Lemon Poppy Seed Cookies
These lemon poppy seed cookies are a lemon lover’s dream come true! The dough is packed with bright lemon flavor, with just the right amount of crunch from the poppy seeds, then topped with creamy lemon curd. They’re more than just basic lemon cookies.
Ingredients
- 169g (1+1/2 sticks) unsalted butter, soft at room temperature
- 300g (1+1/2 cups) granulated sugar
- zest of 2 lemon
- 1 large egg, room temperature
- 1 egg yolk, room temperature
- 2 teaspoons vanilla extract
- 1/4 teaspoon salt
- 375g (3 cups, spoon and level method) all-purpose flour
- 1 teaspoon baking soda
- 3/4 tablespoon poppy seed
Instructions
- In a medium bowl, whisk together the flour and baking soda.
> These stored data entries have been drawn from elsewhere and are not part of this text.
(** ** Incomplete representations *)

(** X10: A representation without a [BaseURL], without a [SegmentBase] or
    without an [Initialization] element makes [downloadDashRepresentation]
    fail with a [TypeError] before anything is requested. *)
Theorem downloadDashRepresentation_incomplete (env : Env)
    (repr : DashRepresentation) (w : World) :
  first (BaseURL repr) = None \/
  first (SegmentBase repr) = None \/
  (exists segBase, first (SegmentBase repr) = Some segBase /\
                   first (Initialization segBase) = None) ->
  exists w',
    downloadDashRepresentation env repr w = (Throw TypeError, w') /\
    requests w' = requests w /\ fs w' = fs w /\ commands w' = commands w.
Proof.
  intros H. unfold downloadDashRepresentation.
  destruct (logDebug_run env "[downloadDashRepresentation] Representation ID=" w)
    as (w0 & E0 & R0 & F0 & C0).
  rewrite app_nil_r in R0.
  unfold bind at 1. rewrite E0.
  destruct (first (SegmentBase repr)) as [segBase|] eqn:Hsb.
  2:{ exists w0. cbn [deref]. unfold bind, throw. repeat split; congruence. }
  unfold bind at 1. cbn [deref ret].
  destruct (first (Initialization segBase)) as [init|] eqn:Hinit.
  2:{ exists w0. cbn [deref]. unfold bind, throw. repeat split; congruence. }
  destruct H as [Hurl|[Hno|(sb & Hsb' & Hno)]]; [|discriminate|congruence].
  rewrite Hurl. unfold bind at 1. cbn [deref ret].
  destruct (logDebug_run env "[downloadDashRepresentation] initRange=" w0)
    as (w1 & E1 & R1 & F1 & C1).
  rewrite app_nil_r in R1.
  unfold bind at 1. rewrite E1.
  exists w1. unfold downloadRange. cbn [deref]. unfold bind, throw.
  repeat split; congruence.
Qed.

Lemma downloadDashRepresentation_incomplete_witness :
  exists w',
    downloadDashRepresentation range_server
      (mkRepr (mkReprAttrs "r" None None None None) ["u"] []) empty_world
    = (Throw TypeError, w') /\
    requests w' = requests empty_world /\ fs w' = fs empty_world /\
    commands w' = commands empty_world.
Proof.
  apply downloadDashRepresentation_incomplete. right. left. reflexivity.
Defined.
Set aside.
- In a large mixing bowl, cream the unsalted butter, granulated sugar, and lemon zest until light and fluffy.
- Add the eggs, vanilla extract, and salt, mixing until well combined.
- Stir in the poppy seeds, then gradually add the dry ingredients, mixing just until combined and no streaks of flour remain.
- Scoop the dough into balls and use the back of a measuring spoon to create an indent in each one.
- Fill with lemon curd, cover, and chill for at least 1 hour (or up to overnight).
- When ready to bake, preheat the oven to 350°F and line a baking sheet with parchment paper.
- Arrange the cookies about 2 inches apart and bake for about 15 minutes.
- Let the cookies cool and set completely on the baking sheet, at least 10 minutes. Enjoy!